WHAT THE TASK ASKS: Please return each record exactly as it stands.

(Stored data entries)
━━━

Lemma ParseInline_spec result b :
  buf_ok b →
  let '(st, ws, rest) := inline_of (pending b) in
  ∃ result' n b', ParseInline result b = Ok (st, result', n, b') ∧ buf_ok b' ∧
    pending b' = rest ∧ views_ok b' result' ws ∧ (st = kDone → n = Some (length ws)).
Proof.
  intros Hok. unfold inline_of, ParseInline.
  destruct (Source_bytes b Hok) as (src&Hsrc&Hb&_). rewrite (bind_Ok _ _ _ Hsrc). cbn beta iota.
  rewrite Hb. destruct (bool_decide_reflect (pending b = [])) as [Hnil|Hne].
  { eexists _, _, _. split; [reflexivity|]. split_and!; [done|done|apply views_ok_nil|done]. }
  destruct (src_at_Source _ _ Hok Hsrc) as [Hs _]; [by rewrite Hb|].
  destruct (find_crlf (pending b)) as [i|] eqn:Hfind.
  2: { destruct (_ <=? _)%nat; eexists _, _, _; (split; [reflexivity|]);
       split_and!; try done; apply views_ok_nil. }
  destruct (find_crlf_Some _ _ Hfind) as [_ Hil]. cbv zeta.
  destruct (inline_loop_spec (S i) src i 0 result []) as (result'&Heq&Hvs);
    [rewrite Hb; lia|lia|lia|apply views_ok_nil|].
  rewrite Hb in Heq, Hvs. unfold slice in Heq, Hvs. rewrite drop_0, Nat.sub_0_r in Heq, Hvs.
  set (ws := words [] (take i (pending b))) in *. cbn [app length] in Heq, Hvs.
  rewrite (bind_Ok _ _ _ Heq). cbn beta iota.
  destruct (src_at_Consume src 0 b (i + 2) Hok Hs) as (b'&Heq'&Hok'&_&Hp'&Hri&Hst&Hd&_); [lia|].
  rewrite (bind_Ok _ _ _ Heq'). cbn beta iota.
  assert (views_ok b' result' ws) as Hvs'.
  { destruct Hvs as [Hlen Hall]. split; [done|]. intros j v s Hv Hsj.
    destruct (Hall j v s Hv Hsj) as (o&Ha&Hsz&Ho&Hsl).
    destruct v as [a n]. simpl in Ha, Hsz. subst a n. rewrite Hb in Hsl.
    rewrite <- Hsl at 2. apply (src_at_view src 0 b b' o (length s) (i + 2)); try done; lia. }
  destruct ws as [|w ws]; simpl (length _ =? 0)%nat; cbv iota.
  - rewrite bool_decide_true by done. by exists result', None, b'.
  - rewrite bool_decide_false by done. by exists result', (Some (S (length ws))), b'.
Qed.
End inline.
(* ===== verification/Expire.v ===== *)
(** * Active expiry

    Model of [ExpireStrategy::ActiveExpire] (src/src/service/expire_strategy.cc):
    the cycle that scans the expire table bucket by bucket and erases the keys
    whose time has come.  The callback erases the very entry whose [next] field
    [TraverseBucket] reads afterwards, so a cycle that meets an expired key
    reads freed memory; a cycle that meets none is harmless. *)

From S2P Require Import Prelude Bits HashTable HashTableInv HashTableSpec HashTableWalk.
From S2P Require Import Config Table Replier Service ServiceInv ServiceSpec.

Section expire.
Context `{!BuildMode} `{!HashFn}.
Abbreviation Svc := (Service (HashTable MTSPtr) (HashTable Z)).
Implicit Types s : Svc.

Definition set_bucket_index (i : Z) s : Svc :=
  let x := expirer_ s in
  with_expirer (mkExpirer i (threshold_percentage_ x) (keys_per_loop_ x) (active_expired_keys x)
    (expired_stale_perc x) (expired_time_cap_reached_count x) (elapsed_time x)) s.
Definition set_stats (active stale cap elapsed : Z) s : Svc :=
  let x := expirer_ s in
  with_expirer (mkExpirer (bucket_index_ x) (threshold_percentage_ x) (keys_per_loop_ x)
    active stale cap elapsed) s.

(** The service and the counters the callback captures. *)
Record Scan := mkScan { sc_svc : Svc; sampled_this_iter : Z; expired_this_iter : Z }.

(** The table the callback works on. *)
Definition scan_table (w : Scan) : HashTable Z := expire_ht_ (sc_svc w).

(** The callback of [TraverseBucket]. *)
Definition expire_callback (now : Z) (entry : loc) (w : Scan) : Outcome Scan :=
  let s := sc_svc w in
  let sampled := u32 (sampled_this_iter w + 1) in
  value ← get_value entry (expire_ht_ s);
  if now <? value then Ok (mkScan s sampled (expired_this_iter w))
  else
    key ← CopyKey entry (expire_ht_ s);
    '(_, d) ← Erase (k_data key) (data_ht_ s);
    let s := with_data d s in
    '(_, e) ← Erase (k_data key) (expire_ht_ s);
    Ok (mkScan (with_expire e s) sampled (u32 (expired_this_iter w + 1))).

(** The inner loop: whole buckets until enough keys are sampled or the cursor
    is back at 0, at the latest after as many buckets as the table has. *)
Fixpoint sample_keys (fuel : nat) (now keys_to_sample : Z) (w : Scan) : Outcome Scan :=
  if sampled_this_iter w <? keys_to_sample then
    match fuel with
    | O => Diverge
    | S fuel =>
        '(index, w) ← TraverseBucket scan_table (expire_callback now)
                        (bucket_index_ (expirer_ (sc_svc w))) w;
        let w := mkScan (set_bucket_index index (sc_svc w)) (sampled_this_iter w)
                   (expired_this_iter w) in
        if index =? 0 then Ok w else sample_keys fuel now keys_to_sample w
    end
  else Ok w.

━━━

RESPONSE BELOW:
Lemma ParseInline_spec result b :
  buf_ok b →
  let '(st, ws, rest) := inline_of (pending b) in
  ∃ result' n b', ParseInline result b = Ok (st, result', n, b') ∧ buf_ok b' ∧
    pending b' = rest ∧ views_ok b' result' ws ∧ (st = kDone → n = Some (length ws)).
Proof.
  intros Hok. unfold inline_of, ParseInline.
  destruct (Source_bytes b Hok) as (src&Hsrc&Hb&_). rewrite (bind_Ok _ _ _ Hsrc). cbn beta iota.
  rewrite Hb. destruct (bool_decide_reflect (pending b = [])) as [Hnil|Hne].
  { eexists _, _, _. split; [reflexivity|]. split_and!; [done|done|apply views_ok_nil|done]. }
  destruct (src_at_Source _ _ Hok Hsrc) as [Hs _]; [by rewrite Hb|].
  destruct (find_crlf (pending b)) as [i|] eqn:Hfind.
  2: { destruct (_ <=? _)%nat; eexists _, _, _; (split; [reflexivity|]);
       split_and!; try done; apply views_ok_nil. }
  destruct (find_crlf_Some _ _ Hfind) as [_ Hil]. cbv zeta.
  destruct (inline_loop_spec (S i) src i 0 result []) as (result'&Heq&Hvs);
    [rewrite Hb; lia|lia|lia|apply views_ok_nil|].
  rewrite Hb in Heq, Hvs. unfold slice in Heq, Hvs. rewrite drop_0, Nat.sub_0_r in Heq, Hvs.
  set (ws := words [] (take i (pending b))) in *. cbn [app length] in Heq, Hvs.
  rewrite (bind_Ok _ _ _ Heq). cbn beta iota.
  destruct (src_at_Consume src 0 b (i + 2) Hok Hs) as (b'&Heq'&Hok'&_&Hp'&Hri&Hst&Hd&_); [lia|].
  rewrite (bind_Ok _ _ _ Heq'). cbn beta iota.
  assert (views_ok b' result' ws) as Hvs'.
  { destruct Hvs as [Hlen Hall]. split; [done|]. intros j v s Hv Hsj.
    destruct (Hall j v s Hv Hsj) as (o&Ha&Hsz&Ho&Hsl).
    destruct v as [a n]. simpl in Ha, Hsz. subst a n. rewrite Hb in Hsl.
    rewrite <- Hsl at 2. apply (src_at_view src 0 b b' o (length s) (i + 2)); try done; lia. }
  destruct ws as [|w ws]; simpl (length _ =? 0)%nat; cbv iota.
  - rewrite bool_decide_true by done. by exists result', None, b'.
  - rewrite bool_decide_false by done. by exists result', (Some (S (length ws))), b'.
Qed.
End inline.
(* ===== verification/Expire.v ===== *)
(** * Active expiry

    Model of [ExpireStrategy::ActiveExpire] (src/src/service/expire_strategy.cc):
    the cycle that scans the expire table bucket by bucket and erases the keys
    whose time has come.  The callback erases the very entry whose [next] field
    [TraverseBucket] reads afterwards, so a cycle that meets an expired key
    reads freed memory; a cycle that meets none is harmless. *)

From S2P Require Import Prelude Bits HashTable HashTableInv HashTableSpec HashTableWalk.
From S2P Require Import Config Table Replier Service ServiceInv ServiceSpec.

Section expire.
Context `{!BuildMode} `{!HashFn}.
Abbreviation Svc := (Service (HashTable MTSPtr) (HashTable Z)).
Implicit Types s : Svc.

Definition set_bucket_index (i : Z) s : Svc :=
  let x := expirer_ s in
  with_expirer (mkExpirer i (threshold_percentage_ x) (keys_per_loop_ x) (active_expired_keys x)
    (expired_stale_perc x) (expired_time_cap_reached_count x) (elapsed_time x)) s.
Definition set_stats (active stale cap elapsed : Z) s : Svc :=
  let x := expirer_ s in
  with_expirer (mkExpirer (bucket_index_ x) (threshold_percentage_ x) (keys_per_loop_ x)
    active stale cap elapsed) s.

(** The service and the counters the callback captures. *)
Record Scan := mkScan { sc_svc : Svc; sampled_this_iter : Z; expired_this_iter : Z }.

(** The table the callback works on. *)
Definition scan_table (w : Scan) : HashTable Z := expire_ht_ (sc_svc w).

(** The callback of [TraverseBucket]. *)
Definition expire_callback (now : Z) (entry : loc) (w : Scan) : Outcome Scan :=
  let s := sc_svc w in
  let sampled := u32 (sampled_this_iter w + 1) in
  value ← get_value entry (expire_ht_ s);
  if now <? value then Ok (mkScan s sampled (expired_this_iter w))
  else
    key ← CopyKey entry (expire_ht_ s);
    '(_, d) ← Erase (k_data key) (data_ht_ s);
    let s := with_data d s in
    '(_, e) ← Erase (k_data key) (expire_ht_ s);
    Ok (mkScan (with_expire e s) sampled (u32 (expired_this_iter w + 1))).

(** The inner loop: whole buckets until enough keys are sampled or the cursor
    is back at 0, at the latest after as many buckets as the table has. *)
Fixpoint sample_keys (fuel : nat) (now keys_to_sample : Z) (w : Scan) : Outcome Scan :=
  if sampled_this_iter w <? keys_to_sample then
    match fuel with
    | O => Diverge
    | S fuel =>
        '(index, w) ← TraverseBucket scan_table (expire_callback now)
                        (bucket_index_ (expirer_ (sc_svc w))) w;
        let w := mkScan (set_bucket_index index (sc_svc w)) (sampled_this_iter w)
                   (expired_this_iter w) in
        if index =? 0 then Ok w else sample_keys fuel now keys_to_sample w
    end
  else Ok w.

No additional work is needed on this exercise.